Aon’s Wellbeing report looks at correlation between employee health and financial well-being
Aon Employee Benefits, the U.K. health and benefits business of Aon plc, in April 2017 published a new report that highlights four ways U.K. employers can support their employees’ well-being in a shifting economic climate:
- Understand the connections between employee health, wealth and behavior in the specific working population.
- Secure sufficient budget for employee well-being. The Aon 2016 EMEA health report research showed that well-being budget restrictions are a problem; however, there are opportunities to realize a return on investment from well-being programs.
- Design a well-being program that is relevant to employees and to the performance metrics that need to be improved.
- Communicate a well-being program in a way that best attracts the attention of employees.
The report, titled Wellbeing: Examining the correlation between employee health and financial wellbeing (registration required), examines and interprets data from various global and regional sources, the Office of National Statistics (ONS), and Aon’s own research and client base.
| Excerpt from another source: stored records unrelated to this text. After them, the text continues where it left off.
Lemma central_entries_ok n img cd acc es : is_bytes img → zlen img + 65536 ≤ INT_MAX →
  central_entries n img cd acc = Done (Some es) → Forall good_entry acc → Forall good_entry es.
Proof.
  intros Hb Hl. revert cd acc. induction n as [|n IH]; intros cd acc E Ha; [by injection E as <-|].
  cbn [central_entries] in E.
  destruct (starts_with _ img cd) as [m| |]; try done. cbn [mbind run_bind] in E. destruct m; [|done]. simpl negb in E.
  destruct (Read4 img (cd + 20)) as [clen|] eqn:E20; [|done]. cbn [access mbind run_bind] in E.
  destruct (Read4 img (cd + 24)) as [ulen|] eqn:E24; [|done]. cbn [access mbind run_bind] in E.
  destruct (Read2 img (cd + 28)) as [nlen|]; [|done]. cbn [access mbind run_bind] in E.
  destruct (Read2 img (cd + 30)) as [xlen|]; [|done]. cbn [access mbind run_bind] in E.
  destruct (Read2 img (cd + 32)) as [mlen|]; [|done]. cbn [access mbind run_bind] in E.
  destruct (Read4 img (cd + 42)) as [hoff|]; [|done]. cbn [access mbind run_bind] in E.
  destruct (zslice img (cd + 46) nlen) as [fn|] eqn:Efn; [|done]. cbn [access mbind run_bind] in E.
  destruct (Read2 img (cd + 10)) as [method|]; [|done]. cbn [access mbind run_bind] in E.
  case_decide; [by eapply IH|].
  destruct (starts_with _ img hoff) as [m| |] eqn:Elh; try done. cbn [mbind run_bind] in E. destruct m; [|done]. simpl negb in E.
  destruct (Read2 img (hoff + 26)) as [lnlen|]; [|done]. cbn [access mbind run_bind] in E.
  assert (0 ≤ hoff) as Hh.
  { cbn [starts_with] in Elh. destruct (znth img hoff) eqn:Ez; [|done]. apply znth_Some in Ez. lia. }
  case_decide as Hln; [done|].
  destruct (zslice img (hoff + 30) nlen) as [nm|] eqn:Enm; [|done]. cbn [access mbind run_bind mret run_ret] in E.
  destruct (negb _); [done|].
  destruct (Read2 img (hoff + 28)) as [xl|] eqn:Exl; [|done]. cbn [access mbind run_bind] in E.
  eapply IH; [done|]. apply Forall_app. split; [done|]. constructor; [|constructor].
  apply Read4_Some in E20 as (_ & _ & ?), E24 as (_ & _ & ?).
  pose proof (zslice_length _ _ _ _ Enm) as (Hnl & _ & Hend). pose proof (zlen_nonneg nm).
  assert (0 ≤ xl < 65536) as Hxl.
  { unfold Read2, get2LE in Exl. destruct (get2LE_ok img (hoff + 28) Hb) as (v & Ev & ?); [lia|lia|].
    unfold get2LE in Ev. rewrite Exl in Ev. by injection Ev as ->. }
  split; [|by split]. cbn [data_offset]. unfold INT_MAX in *.
  rewrite wrap_s_id by (unfold in_s; lia). lia.
Qed.

Lemma zip_deflate_chunk_ok img pos e c : is_bytes img → zlen img ≤ INT_MAX → good_entry e → 0 ≤ pos →
  zip_deflate_chunk fresh heap img pos e = Done (Some c) →
  sound inflated_entry img c ∧ c_start c = pos ∧ raw_len c = ze_deflate_len e ∧
  0 ≤ ze_deflate_len e ∧ pos + ze_deflate_len e ≤ zlen img.
Proof.
  intros Hb Hl (_ & Hd & Hu) Hp E. unfold zip_deflate_chunk in E. unfold INT_MAX, in_s in *.
  destruct (zslice img pos _) as [input|] eqn:Ein; [|done]. cbn [access mbind run_bind] in E.
  pose proof (zslice_length _ _ _ _ Ein) as (Hil & _ & Hiz).
  assert (0 ≤ ze_deflate_len e) as Hd0.
  { destruct (decide (0 ≤ ze_deflate_len e)); [done|].
    assert (u32 (ze_deflate_len e) = ze_deflate_len e + 2 ^ 32).
    { unfold wrap_u. symmetry. apply Z.mod_unique with (-1); lia. }
    lia. }
  assert (u32 (ze_deflate_len e) = ze_deflate_len e) as Hw by (apply wrap_u_id; unfold in_u; lia).
  rewrite Hw in *. case_decide as Hh; [done|].
  assert (0 ≤ uncomp_len e) as Hu0.
  { destruct (decide (0 ≤ uncomp_len e)); [done|].
    assert (size_t (uncomp_len e) = uncomp_len e + 2 ^ 64).
    { unfold size_t, wrap_u. rewrite host. symmetry. apply Z.mod_unique with (-1); lia. }
    lia. }
  rewrite !(size_t_small host) in E by lia. rewrite wrap_u_id in E by (unfold in_u; lia).
  pose proof inflate_start_ok as Hok. destruct inflate_start as [r0 strm] eqn:Est.
  destruct (inflate strm input (uncomp_len e)) as [[[ret out] used] st'] eqn:Einf.
  case_decide as Hret; [done|].
  destruct (inflate_step _ _ _ _ _ _ _ Einf Hu0) as (_ & Ho & Hbo & _).
  set (block := map fresh (seq 0 (Z.to_nat (uncomp_len e)))) in *.
  assert (zlen block = uncomp_len e) as Hbl by (unfold block, zlen; rewrite length_map, length_seq; lia).
  destruct (store_spec block 0 out) as (a & b & k & Eb & Ha & Hbl' & Est'); [done|lia|].
  rewrite Est' in E. cbn [access mbind run_bind] in E. injection E as <-.
  assert (a = []) as -> by (apply zlen_nil_inv; lia). simpl.
  assert (zlen (out ++ k) = uncomp_len e) as Hdl.
  { rewrite <- Hbl, Eb. unfold zlen. rewrite !length_app. simpl. lia. }
  split_and!; try done; try lia. split; [done|]. right. split; [done|].
  exists (out ++ k), (ze_deflate_len e), input. split_and!; try done.
  - unfold INT_MAX. lia.
  - apply Forall_app. split.
    + apply Hbo. apply zslice_inv in Ein as (x & y & Ei & _). unfold is_bytes in *. rewrite Ei in Hb.
      apply Forall_app in Hb as [_ Hb]. by apply Forall_app in Hb as [? _].
    + assert (Forall (in_u 8) block) as Hf.
      { unfold block. apply Forall_map, Forall_forall. intros i _. apply fresh_ok. }
      rewrite Eb in Hf. simpl in Hf. by apply Forall_app in Hf as [_ ?].
  - exists out, used, st'. rewrite Hdl, Est. simpl. rewrite Einf, Hret. split; [done|].
    intros El. assert (zlen k = 0) as Hk by (rewrite zlen_app in Hdl; lia).
    assert (k = []) as -> by (apply zlen_nil_inv; lia). by rewrite app_nil_r.
Qed.

Lemma zip_chunks_ok fuel img pos es acc cs : is_bytes img → zlen img ≤ INT_MAX → Forall good_entry es →
  0 ≤ pos ≤ INT_MAX → zip_chunks fresh heap fuel img (zlen img) pos es acc = Done (Some cs) →
  ∃ k e, cs = acc ++ k ∧ chain inflated_entry img pos k e ∧ zlen img ≤ e ≤ INT_MAX.
Proof.
  intros Hb Hl. revert pos es acc. induction fuel as [|fuel IH]; intros pos es acc Hes Hp E;
    cbn [zip_chunks] in E; case_decide as Hpos; try done.
  - injection E as <-. exists [], pos. split_and!; [by rewrite app_nil_r|done|lia|lia].
  - unfold INT_MAX in *. assert (∀ d, 0 ≤ d ≤ 2147483647 →
      s32 (pos + size_t (d - pos)) = d ∧ size_t (pos + size_t (d - pos)) = d) as Hjump.
    { intros d Hd. split.
      - rewrite <- (wrap_s_id 32 d) at 2 by (unfold in_s; lia). unfold wrap_s, size_t, wrap_u. rewrite host.
        f_equal. rewrite (Z.mod_eq (d - pos)) by lia.
        replace (pos + (d - pos - 2 ^ 64 * ((d - pos) / 2 ^ 64)) + 2 ^ (32 - 1))
          with (d + 2 ^ (32 - 1) + (- 2 ^ 32 * ((d - pos) / 2 ^ 64)) * 2 ^ 32) by lia.
        by rewrite Z.mod_add by lia.
      - rewrite (size_t_add_r host). rewrite (size_t_small host); lia. }
    destruct es as [|e es].
    + destruct (Hjump (zlen img) ltac:(lia)) as [J1 J2]. rewrite J1 in E.
      apply IH in E as (k & e & -> & Hk & He); [|done|lia].
      exists (normal_chunk_of pos (size_t (zlen img - pos)) :: k), e.
      split_and!; [by rewrite <- app_assoc|split_and!; [done|apply normal_chunk_sound|]|lia|lia].
      rewrite raw_len_normal by done. cbn. by rewrite J2.
    + apply Forall_cons in Hes as [He Hes]. case_decide as Hd.
      * destruct (zip_deflate_chunk _ _ _ _ _) as [[c|]| |] eqn:Ec; try done. cbn [mbind run_bind] in E.
        apply zip_deflate_chunk_ok in Ec as (Hs & Est & Hr & Hn & Hend); [|done|done|done|lia].
        rewrite (size_t_small host) in E by lia. rewrite wrap_s_id in E by (unfold in_s; lia).
        apply IH in E as (k & e' & -> & Hk & He'); [|done|lia].
        exists (c :: k), e'. split_and!; [by rewrite <- app_assoc|split_and!; try done|lia|lia].
        rewrite Hr, (size_t_small host) by lia. done.
      * destruct (Hjump (data_offset e)) as [J1 J2]; [by destruct He as [? _]|]. rewrite J1 in E.
        apply IH in E as (k & e' & -> & Hk & He'); [|by constructor|by destruct He as [? _]].
        exists (normal_chunk_of pos (size_t (data_offset e - pos)) :: k), e'.
        split_and!; [by rewrite <- app_assoc|split_and!; [done|apply normal_chunk_sound|]|lia|lia].
        rewrite raw_len_normal by done. cbn. by rewrite J2.
  - injection E as <-. exists [], pos. split_and!; [by rewrite app_nil_r|done|lia|lia].
Qed.

Lemma ReadZip_ok d b img cs : is_bytes d → zlen d + 65536 ≤ INT_MAX →
  ReadZip fresh heap (Some d) b = Done (Some (img, cs)) → img = d ∧
  ∃ k e, cs = (if b then [pseudo_chunk (zlen d)] else []) ++ k ∧ chain inflated_entry d 0 k e ∧
    zlen d ≤ e ≤ INT_MAX.
Proof.
  intros Hb Hl E. cbn [ReadZip] in E.
  destruct (find_eocd_back _ _ _ _) as [i| |]; try done. cbn [mbind run_bind] in E.
  destruct (starts_with _ d (i + 4)) as [[]| |]; try done. cbn [mbind run_bind negb] in E.
  destruct (Read2 d (i + 8)) as [n|]; [|done]. cbn [access mbind run_bind] in E.
  destruct (Read4 d (i + 16)) as [o|]; [|done]. cbn [access mbind run_bind] in E.
  destruct (central_entries _ _ _ _) as [[es|]| |] eqn:Ec; try done. cbn [mbind run_bind] in E.
  apply central_entries_ok in Ec as Hes; [|done|done|constructor].
  destruct (zip_chunks _ _ _ _ _ _ _ _) as [[k|]| |] eqn:Ek; try done. injection E as <- <-.
  split; [done|]. eapply zip_chunks_ok; [done|lia| |unfold INT_MAX; lia|done].
  by rewrite qsort_Permutation.
Qed.

Definition zip_ready (img : bytes) (_ : nat) (src _ : list ImageChunk) : Prop :=
  Forall (λ s, sound whole_entry img (set_I None s) ∧ cached img s) src ∧
  ∃ p, src !! 0%nat = Some p ∧ pseudo img p.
It identifies key impacts such as global medical trends that show employer medical costs rising ahead of inflation, risk factors expected to drive future claims, the increasing rate of obesity among adults, the high level of preventable cancers, musculoskeletal issues that represent the biggest cause of health issues in the workplace, and major mental health and stress concerns.
While U.K. data suggests that disposable income has increased, theoretically making saving and pension contributions more affordable, the Aon Defined Contribution (DC) Member Survey 2016 research indicates otherwise, with the vast majority of employees reporting that they put less than 10% of their salary into a pension scheme. Indeed, more than half intend to rely on the State pension, even though life expectancy is expected to continue rising, so financial provision will in all probability need to support them for longer.
Quoting Martha How, principal at Aon Employee Benefits and main author of the study: “Much of the research indicates that to achieve better health and retirement provision, employees need to change their behavior. Despite all the publicity, employees in the main are not paying sufficient attention to health and savings. However, employers have a vested business interest in employee health and wealth well-being as there are clear business benefits arising from this and there are steps they can take to address growing employee financial and medical health concerns.”